You likely have there a variable visibility problem. Declaring a var inside a function should not allow other pieces of code to reach that var's value. Instead, you should declare that var outside and store there a null, then call like if (store) store.visible=false;. So, just move the var store outside of both functions, and refer to store inside both of them, should do.

2
zachThePerson On

Welcome to Javscript! I can tell what you're trying to do, but there are a few errors you made that are easy for someone just starting out to make.

  1. You are accessing store variable before actually declaring the variable with var store = this.circle_1. Using the var keyword will declare a variable at the top of it's "scope," no matter which line of that scope it's declared, and let will declare it on the line you specified. Either way, the existence of any variable will not exist outside of it's scope. A scope consists of a set of curly braces {} meaning you are declaring store but then it's immediately getting deleted when you leave the curly braces. Something like the following will fix that:
/*
    A variable declared in one scope is available to all scopes inside it.
    By declaring 'store' outside of any scope/curly braces, it will be accessible from anywhere in the code
*/
var store = this.circle_1; // you store either circle here. I'm just using circle_1 as a placeholder

//rest of code

this.button_1('click', function(){
    store.visible = false;
    store = this.circle_1;
    this.circle_1.visible = true; //make circle 1 visible
});

I feel you are overthinking it a bit (which is ok, it happens), and if you just have 2 circles, there is a much easier way of doing it which I'll post below.

  1. It also seems like you forgot the on keyword in this.button_1 event declaration.

  2. You are re-declaring _this which shouldn't be necessary the first time, much less twice. The code var _this = this; stores a reference of this in a new variable named _this basically just renaming it, and doesn't do anything else.

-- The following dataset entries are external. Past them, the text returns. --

(** What a method reads from outside the program: the wall clock, already
    formatted by [strftime("%Y-%m-%d %I:%M:%S %p")], and numpy's global
    generator, which is the one used when an estimator is given
    [random_state=None]. *)
Record World `{Sklearn} : Type := mkWorld {
  now : string;
  np_random : RandomState
}.

Arguments mkWorld {_} now np_random.

Section Estimators.

Context `{L : Sklearn}.

(** [check_random_state(seed)]: an integer seed makes a fresh generator,
    [None] gives numpy's global one. *)
Definition check_random_state (w : World) (seed : option Z) : RandomState :=
  match seed with
  | Some s => RandomState_seed s
  | None => np_random w
  end.

(** [g.choice(pop, size, replace=False)]: [size] draws, each taking one of
    the items that are left.  Every ordered selection without repetition is
    the outcome of some sequence of draws. *)
Fixpoint choice {A : Type} (g : RandomState) (pop : list A) (size : nat)
  : list A * RandomState :=
  match size with
  | 0 => ([], g)
  | S size' =>
      match pop with
      | [] => ([], g)
      | a0 :: _ =>
          let (r, g') := rng_below g (length pop) in
          let i := r mod (length pop) in
          let (rest, g'') := choice g' (remove_nth i pop) size' in
          (nth i pop a0 :: rest, g'')
      end
  end.

(** *** Input validation (sklearn's [check_X_y], as the samplers call it) *)

Definition is_integral (q : Q) : bool := (Qden (Qred q) =? 1)%positive.

(** [check_classification_targets(y)] and the labels of [y]: a float column
    with a value that is not integral is a continuous target, and refused. *)
Definition series_labels (s : Series) : result (list Label) :=
  match s with
  | StrCol xs => Ok (map LStr xs)
  | NumCol xs =>
      if forallb is_integral xs
      then Ok (map (fun q => LInt (Qnum (Qred q))) xs)
      else Raise (ValueError "Unknown label type: continuous")
  end.

Definition series_floats (s : Series) : result (list Q) :=
  match s with
  | NumCol xs => Ok xs
  | StrCol xs =>
      mapM (fun t => match float_of_str t with
                     | Some q => Ok q
                     | None => Raise (ValueError "could not convert string to float")
                     end) xs
  end.

(** [check_array(X)]: every cell as a float, and at least one sample. *)
Definition check_array (X : DataFrame) : result Frame :=
  cols <- mapM (fun c => series_floats (snd c)) X ;;
  if DataFrame_len X =? 0
  then Raise (ValueError "Found array with 0 sample(s) while a minimum of 1 is required")
  else Ok (mkFrame (DataFrame_columns X) (transpose (DataFrame_len X) cols)).

Definition check_consistent_length (X : list Row) (y : list Label) : result unit :=
  if length X =? length y then Ok tt
  else Raise (ValueError "Found input variables with inconsistent numbers of samples").

(** imblearn's [check_sampling_strategy] starts by refusing a target of one
    class. *)
Definition check_more_than_one_class (y : list Label) : result unit :=
  if length (np_unique y) <=? 1
  then Raise (ValueError "The target 'y' needs to have more than 1 class")
  else Ok tt.

(** *** [imblearn.over_sampling.SMOTE] *)

Record SMOTE : Type := mkSMOTE {
  smote_random_state : option Z;
  k_neighbors : nat
}.

(** [SMOTE(sampling_strategy='auto', random_state=...)]: five neighbours
    by default. *)
Definition SMOTE_new (random_state : option Z) : SMOTE :=
  mkSMOTE random_state 5.

(** ['auto'] for an over-sampler is ['not majority']: every class but the
    majority one is to receive what it lacks to the majority count. *)
Definition sampling_strategy_not_majority (y : list Label) : list (Label * nat) :=
  let target_stats := count_class_sample y in
  let n_sample_majority := list_max (map snd target_stats) in
  match dict_argmax target_stats with
  | None => []
  | Some class_majority =>
      map (fun kv => (fst kv, n_sample_majority - snd kv))
          (filter (fun kv => negb (label_eqb (fst kv) class_majority)) target_stats)
  end.

(** The loop of [SMOTE._fit_resample] over the sampling strategy.  A class
    that lacks nothing is skipped.  For the others the neighbour search is
    fitted on the rows of the class and asked for [k_neighbors + 1]
    neighbours of each, which it refuses when the class has fewer rows. *)
Fixpoint SMOTE_make_all (w : World) (self : SMOTE) (X : list Row) (y : list Label)
  (strategy : list (Label * nat)) : result (list Row * list Label) :=
  match strategy with
  | [] => Ok ([], [])
  | (class_sample, n_samples) :: strategy' =>
      if n_samples =? 0 then SMOTE_make_all w self X y strategy'
      else
        let X_class := class_rows X y class_sample in
        if length X_class <? k_neighbors self + 1
        then Raise (ValueError "Expected n_neighbors <= n_samples_fit")
        else
          let g := check_random_state w (smote_random_state self) in
          let X_new := map (smote_synth g (k_neighbors self) X_class n_samples)
                           (seq 0 n_samples) in
          let y_new := repeat class_sample n_samples in
          ' (Xs, ys) <- SMOTE_make_all w self X y strategy' ;;
          Ok (X_new ++ Xs, y_new ++ ys)
  end.

(** Modelled from the spec: imbalanced-learn is not among the sources, and
    [SMOTE.fit_resample(X, y)] follows the first step of the resampling
    stage: every class smaller than the majority class receives synthetic
    rows of its own label until it has the majority count, and no row is
    removed.  The output is the input rows followed by the synthetic rows,
    class by class.  Its failures are those of the package, each a
    [ValueError]: the program defines no exception of its own. *)
Definition SMOTE_fit_resample (w : World) (self : SMOTE) (X : DataFrame) (y : Series)
  : result (Frame * list Label) :=
  y_ <- series_labels y ;;
  X_ <- check_array X ;;
  _ <- check_consistent_length (frame_rows X_) y_ ;;
  _ <- check_more_than_one_class y_ ;;
  ' (X_new, y_new) <- SMOTE_make_all w self (frame_rows X_) y_
                        (sampling_strategy_not_majority y_) ;;
  Ok (mkFrame (frame_columns X_) (frame_rows X_ ++ X_new), y_ ++ y_new).

(** *** [imblearn.under_sampling.RandomUnderSampler] *)

Record RandomUnderSampler : Type := mkRandomUnderSampler {
  rus_random_state : option Z
}.

(** ['auto'] for an under-sampler is ['not minority']: every class but the
    minority one is to be cut to the minority count. *)
Definition sampling_strategy_not_minority (y : list Label) : list (Label * nat) :=
  let target_stats := count_class_sample y in
  let n_sample_minority := list_min (map snd target_stats) in
  match dict_argmin target_stats with
  | None => []
  | Some class_minority =>
      map (fun kv => (fst kv, n_sample_minority))
          (filter (fun kv => negb (label_eqb (fst kv) class_minority)) target_stats)
  end.

(** The loop of [RandomUnderSampler._fit_resample] over [np.unique(y)],
    one generator for all the classes: a class of the strategy keeps a
    random selection of its rows, the others keep all of theirs. *)
Fixpoint RandomUnderSampler_select (g : RandomState) (X : list Row) (y : list Label)
  (strategy : list (Label * nat)) (classes : list Label) : list (Row * Label) :=
  match classes with
  | [] => []
  | target_class :: classes' =>
      let X_class := class_rows X y target_class in
      match dict_get strategy target_class with
      | Some n_samples =>
          let (picked, g') := choice g X_class n_samples in
          map (fun x => (x, target_class)) picked
            ++ RandomUnderSampler_select g' X y strategy classes'
      | None =>
          map (fun x => (x, target_class)) X_class
            ++ RandomUnderSampler_select g X y strategy classes'
      end
  end.

(** Modelled from the spec: imbalanced-learn is not among the sources, and
    [RandomUnderSampler.fit_resample(X, y)] follows the second step of the
    resampling stage: from every class it selects at random, without
    replacement, as many rows as the smallest class has. *)
Definition RandomUnderSampler_fit_resample (w : World) (self : RandomUnderSampler)
  (X : Frame) (y : list Label) : result (Frame * list Label) :=
  _ <- (if length (frame_rows X) =? 0
        then Raise (ValueError "Found array with 0 sample(s) while a minimum of 1 is required")
        else Ok tt) ;;
  _ <- check_consistent_length (frame_rows X) y ;;
  _ <- check_more_than_one_class y ;;
  let g := check_random_state w (rus_random_state self) in
  let kept := RandomUnderSampler_select g (frame_rows X) y
                (sampling_strategy_not_minority y) (np_unique y) in
  Ok (mkFrame (frame_columns X) (map fst kept), map snd kept).

(** *** [sklearn.svm.SVC] *)

Record SVC : Type := mkSVC {
  svc_params : SVC_params;
  feature_names_in_ : list string;
  classes_ : list Label;
  fitted_ : Fitted
}.

(** [SVC.fit(X, y)]: a target of one class is refused, otherwise libsvm is
    trained with a generator made from [random_state]. *)
Definition SVC_fit (w : World) (params : SVC_params) (X : Frame) (y : list Label)
  : result SVC :=
  _ <- check_consistent_length (frame_rows X) y ;;
  if length (np_unique y) <? 2
  then Raise (ValueError "The number of classes has to be greater than one; got 1 class")
  else
    let g := check_random_state w (svc_random_state params) in
    Ok (mkSVC params (frame_columns X) (np_unique y)
              (libsvm_train params g (frame_rows X) y)).

(** Validation of the input of [predict] and [predict_proba]: the columns
    seen at fit time, under the same names in the same order, and at least
    one row. *)
Definition SVC_validate (self : SVC) (X : DataFrame) : result Frame :=
  if list_eq_dec string_dec (DataFrame_columns X) (feature_names_in_ self)
  then check_array X
  else Raise (ValueError "The feature names should match those that were passed during fit").

(** [SVC.predict(X)]: one label per row. *)
Definition SVC_predict (self : SVC) (X : DataFrame) : result (list Label) :=
  X_ <- SVC_validate self X ;;
  Ok (map (libsvm_predict (fitted_ self)) (frame_rows X_)).

(** [SVC.predict_proba(X)]: one probability vector per row, its entries in
    the order of [classes_]. *)
Definition SVC_predict_proba (self : SVC) (X : DataFrame) : result (list (list Q)) :=
  X_ <- SVC_validate self X ;;
  Ok (map (libsvm_predict_proba (fitted_ self)) (frame_rows X_)).

(** The label and the confidence of one row: libsvm's decision, and the
    greatest of its probability estimates. *)
Definition row_result (self : SVC) (x : Row) : result (Label * Q) :=
  m <- py_max (libsvm_predict_proba (fitted_ self) x) ;;
  Ok (libsvm_predict (fitted_ self) x, m).



End Estimators.

(** ** [class Machine] *)

Module Machine.

Section Methods.

Context `{L : Sklearn}.

Record t : Type := mk {
  name : string;
  model : SVC;
  oversampling : SMOTE;
  undersampling : RandomUnderSampler;
  timestamp : string
}.

(** [Machine(df)] *)
Definition __init__ (w : World) (df : DataFrame) : result t :=
  target <- DataFrame_getitem df "Rarity" ;;
  features <- DataFrame_getitems df ["Level"; "Health"; "Energy"; "Sanity"] ;;
  let name := "Support Vector Machines" in
  let model := mkSVC_params 7 "rbf" (1 # 10) true "ovo" (Some 42%Z) in
  let oversampling := SMOTE_new (Some 42%Z) in
  let undersampling := mkRandomUnderSampler (Some 42%Z) in
  ' (features_resampled, target_resampled) <-
      SMOTE_fit_resample w oversampling features target ;;
  ' (features_resampled, target_resampled) <-
      RandomUnderSampler_fit_resample w undersampling
        features_resampled target_resampled ;;
  model <- SVC_fit w model features_resampled target_resampled ;;
  Ok (mk name model oversampling undersampling (now w)).

(** [machine(feature_basis)].  The two starred assignments take the first
    item and fail on an empty sequence. *)
Definition __call__ (self : t) (feature_basis : DataFrame) : result (Label * Q) :=
  predictions <- SVC_predict (model self) feature_basis ;;
  match predictions with
  | [] => Raise (ValueError "not enough values to unpack (expected at least 1, got 0)")
  | prediction :: _ =>
      probabilities <- SVC_predict_proba (model self) feature_basis ;;
      match probabilities with
      | [] => Raise (ValueError "not enough values to unpack (expected at least 1, got 0)")
      | confidence :: _ =>
          m <- py_max confidence ;;
          Ok (prediction, m)
      end
  end.

(** *** joblib

    [joblib.dump] pickles the object it is given.  For an instance that is
    the reference of its class and its [__dict__], attribute by attribute in
    the order of assignment, down to strings, numbers and the arrays of the
    fitted classifier.  The arrays of libsvm (support vectors, coefficients,
    the parameters of the probability estimates) are taken together; writing
    and reading them is the packages' business. *)
Class Joblib : Type := {
  Arrays : Type;
  dump_fitted : Fitted -> Arrays;
  load_fitted : Arrays -> option Fitted
}.

Context `{J : Joblib}.

(** What a pickle holds. *)
#[warnings="-register-all"]
Inductive PyObj : Type :=
| PyNone
| PyBool (b : bool)
| PyInt (z : Z)
| PyFloat (x : Q)
| PyStr (s : string)
| PyList (items : list PyObj)
| PyInstance (cls : string) (state : list (string * PyObj))
| PyArrays (a : Arrays).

I don't know much about Adobe Animate's style of JavaScript, but I'll try to modify your original JavaScript in a way that I assume should work with Animate.

the following code is the simplest way if you only have 2 circles

//Made circles invisible at the beginning
this.circle_1.visible = false;
this.circle_2.visible = false;

//button's click events
this.button_1.on('click', function(){
    this.circle_1.visible = true; //make circle 1 visible
    this.circle_2.visible = false; //make the other circle invisible
});

this.button_2.on('click', function(){
    this.circle_2.visible = true;
    this.circle_1.visible = false;
});

Let me know if it works, or if you run it in a browser press F12 > Click Console and let me know if there are any errors.

If you wanted an arbitrary amount of circles an "array solution," as you put it would be the best. Arrays and loops are pretty fundamental, and easy to understand once you start (even though the syntax looks scary). If you plan to proceed in learning programming, that should probably be the next thing you learn.